Even if you think you’ve gotten all the vegetables you need in the form of the banchan—the traditional repeating small dishes of kimchi, daikon, cucumbers, potato salad, and other appetizers—order from the vegetable category of BBQ items. (A note that you’ll have plenty of time to enjoy your banchan while you wait for your entrees, as the service is less than speedy.) You’ll likely get thick slices of Portobello mushrooms and zucchini, which cook up wonderfully on the grill with the sizzling meats, and provide a bit of ballast to all that splendid carnivorous excess.

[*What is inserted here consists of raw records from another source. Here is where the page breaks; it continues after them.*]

(** what a computation finds and plans *)
Lemma plan_spec `{HashOrder} prev st :
  versions_ok st -> ranges_ok st ->
  match plan prev st with
  | Ok None => True
  | Ok (Some p) => plan_ok p st
  | _ => False
  end.
Proof.
  intros (_ & Hcur & _) [Hnd Hperm]. unfold plan.
  destruct (size (ready_range_servers st) <? MIN_NUM_RANGE_SERVERS) eqn:Hsz; [done|].
  case_decide; [done|].
  assert (Hm : exists m, (if decide (range_assignments st = ∅) then Some ∅
            else group_assignments <$> range_assignments st !! current_version st) = Some m /\
            all_ranges m ≡ₚ assigned_now st).
  { unfold assigned_now. case_decide as He.
    - exists ∅. split; [done|]. by rewrite He, lookup_empty.
    - destruct Hcur as [|[l Hl]]; [done|]. rewrite Hl. eexists. split; [done|]. apply all_ranges_group. }
  destruct Hm as (m & -> & Hall).
  destruct (take_removed _ m _) as [m1 rs] eqn:Ht.
  destruct (take_removed_spec _ _ _ _ _ Ht) as [Hp [more Hrs]].
  assert (Hne : hash_iter (dom (ready_range_servers st)) <> []).
  { intros Hn. apply (f_equal length) in Hn. rewrite hash_iter_length, size_dom in Hn.
    apply Nat.ltb_ge in Hsz. unfold MIN_NUM_RANGE_SERVERS in Hsz. cbn in Hn. lia. }
  set (h := build_heap _ _ _).
  destruct (assign_loop_total rs h m1 []) as [[[h' m2] u] Ha]; [by apply build_heap_nonempty|].
  rewrite Ha. split; [done|]. cbn. split.
  - rewrite (assign_loop_ranges _ _ _ _ _ _ _ Ha), Hp, Hall. exact Hperm.
  - intros r Hr. apply list_elem_of_fmap_2. rewrite Hrs. apply elem_of_app. by left.
Qed.

Lemma oldest_in m v : oldest m = Some v -> is_Some (m !! v).
Proof.
  unfold oldest. destruct (map_to_list m).*1 as [|x xs] eqn:E; [done|]. intros [= <-].
  assert (Hin : foldl Z.min x xs ∈ x :: xs).
  { clear. revert x. induction xs as [|y xs IH]; intros x; [by left|]. cbn [foldl].
    specialize (IH (Z.min x y)). apply elem_of_cons in IH as [Heq|Hin]; [|by do 2 right].
    rewrite Heq. destruct (Z.min_spec x y) as [[_ ->]|[_ ->]]; [by left|by right; left]. }
  rewrite <- E in Hin. apply list_elem_of_fmap in Hin as ([v l] & -> & Hin).
  apply elem_of_map_to_list in Hin. by eexists.
Qed.

Lemma oldest_some m : m <> ∅ -> is_Some (oldest m).
Proof.
  intros Hm. unfold oldest. destruct (map_to_list m) as [|[v l] xs] eqn:E; [|by eexists].
  by apply map_to_list_empty_iff in E.
Qed.

(** the versions that are kept when a new one is installed *)
Lemma kept_versions m :
  size m <= S MAX_VERSIONS_TO_KEEP ->
  let kept := if MAX_VERSIONS_TO_KEEP <? size m then
                match oldest m with Some v => delete v m | None => m end
              else m in
  kept ⊆ m /\ size kept <= MAX_VERSIONS_TO_KEEP.
Proof.
  intros Hsz. destruct (MAX_VERSIONS_TO_KEEP <? size m) eqn:Hlt; cbn zeta.
  - apply Nat.ltb_lt in Hlt. destruct (oldest_some m) as [v Hv].
    { intros ->. rewrite map_size_empty in Hlt. lia. }
    rewrite Hv. split; [apply delete_subseteq|]. rewrite map_size_delete_Some by by apply oldest_in.
    lia.
  - apply Nat.ltb_ge in Hlt. done.
Qed.

Lemma install_spec `{HashOrder} p st :
  versions_ok st -> ranges_ok st -> plan_ok p st ->
  let (st', r) := install p st in
  r = Ok tt /\ versions_ok st' /\ ranges_ok st' /\ unassigned_base_ranges st' = [] /\
  current_version st' = (current_version st + 1)%Z /\ base_ranges st' = base_ranges st /\
  assigned_now st' ≡ₚ base_ranges st.
Proof.
  intros (Hle & Hcur & Hsz) [Hnd Hperm] (Hv & Hall & Hun). unfold install.
  destruct (kept_versions _ Hsz) as [Hsub Hkept].
  set (kept := if MAX_VERSIONS_TO_KEEP <? _ then _ else _) in *.
  assert (Hnew : kept !! new_version p = None).
  { destruct (kept !! new_version p) as [l|] eqn:E; [|done]. exfalso.
    pose proof (lookup_weaken _ _ _ _ E Hsub) as E'.
    pose proof (Hle (new_version p) (ex_intro _ l E')). lia. }
  rewrite decide_False by (rewrite Hnew; by intros []).
  assert (Hnil : filter (fun r => range_info_id r ∉ assigned_ranges p) (unassigned_base_ranges st) = []).
  { destruct (filter _ _) as [|r l] eqn:Ef; [done|]. exfalso.
    assert (Hr : r ∈ r :: l) by left. rewrite <- Ef in Hr.
    apply list_elem_of_filter in Hr as [Hno Hr]. by apply Hno, Hun. }
  assert (Hnow : assigned_now (mkState (base_ranges st)
      (<[new_version p := flatten (assignee_to_range_info p)]> kept) (new_version p)
      (ready_range_servers st) []) ≡ₚ base_ranges st).
  { unfold assigned_now. cbn. rewrite lookup_insert_eq. cbn. by rewrite flatten_ranges. }
  rewrite Hnil. split_and!; cbn; try done.
  - split_and!; cbn.
    + intros v [l Hl]. destruct (decide (new_version p = v)) as [->|Hne]; [lia|].
      rewrite lookup_insert_ne in Hl by done. pose proof (lookup_weaken _ _ _ _ Hl Hsub) as Hl'.
      pose proof (Hle v (ex_intro _ l Hl')). lia.
    + right. rewrite lookup_insert_eq. by eexists.
    + rewrite map_size_insert_None by done. lia.
  - split; cbn; [done|]. rewrite app_nil_r. exact Hnow.
Qed.

Lemma NoDup_fmap_filter {A B} (f : A -> B) (P : A -> Prop) `{forall x, Decision (P x)} (l : list A) :
  NoDup (f <$> l) -> NoDup (f <$> filter P l).
Proof.
  induction l as [|x l IH]; [done|]. rewrite fmap_cons, NoDup_cons. intros [Hx Hl].
  rewrite filter_cons. case_decide; [|by apply IH]. rewrite fmap_cons. apply NoDup_cons.
  split; [|by apply IH]. intros (y & Hy & Hin)%list_elem_of_fmap. apply Hx.
  apply list_elem_of_filter in Hin as [_ Hin]. rewrite Hy. by apply list_elem_of_fmap_2.
Qed.

Lemma read_spec parse_uuid response persisted st :
  (forall rs, response ≫= read_keyspaces parse_uuid = Some rs -> NoDup (range_info_id <$> rs)) ->
  versions_ok st -> ranges_ok st ->
  versions_ok (read_base_ranges parse_uuid response persisted st).1 /\
  ranges_ok (read_base_ranges parse_uuid response persisted st).1.
Proof.
  intros Hnd Hv [Hids Hperm]. unfold read_base_ranges.
  destruct (response ≫= read_keyspaces parse_uuid) as [rs|]; [|done].
  specialize (Hnd rs eq_refl). destruct (forallb _ _); [|done]. destruct persisted; [|done].
  split; [done|]. split; cbn.
  - rewrite fmap_app. apply NoDup_app. split_and!; [done| |].
    + intros i Hi (r & -> & Hr)%list_elem_of_fmap. by apply list_elem_of_filter in Hr as [? _].
    + by apply NoDup_fmap_filter.
  - unfold assigned_now in *. cbn. by rewrite app_assoc, Hperm.
Qed.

And if you’re not a barbecue person, fear not: Cho’s menu includes a wide variety of soups, noodles, rice, and tofu dishes. The soon tofu is a crimson, bubbling cauldron of spicy goodness. The kimchi jjigae, in another coal-black cauldron, is a rich stew of pork, tofu, kimchi, and chile-zapped broth. The japchae, a classic dish of sweet-potato glass noodles and sauteed vegetables, is slightly sweet, slightly punchy, and extremely soothing.
There are also little steamed buns, very like Chinese bao, that come split, filled, and sauced. There’s more, but unless you’ve populated one of the big six-seat tables, you may need to focus on what you’ve already got in front of you, especially if you’ve opted for bottles of Korean beer and soju.
Even if you’re planning on taking advantage of the all-you-can-eat option (which, by the way, is absolutely not for leftovers, so only order what you can actually consume), do not ignore the kimchi pancakes. A pumpkin-colored, scallion-studded disk that is beautifully crunchy, it’s the perfect starter to any meal and easy to share.
And if you down the sauces that arrive in a small metal container, Cho will bring you the bottles.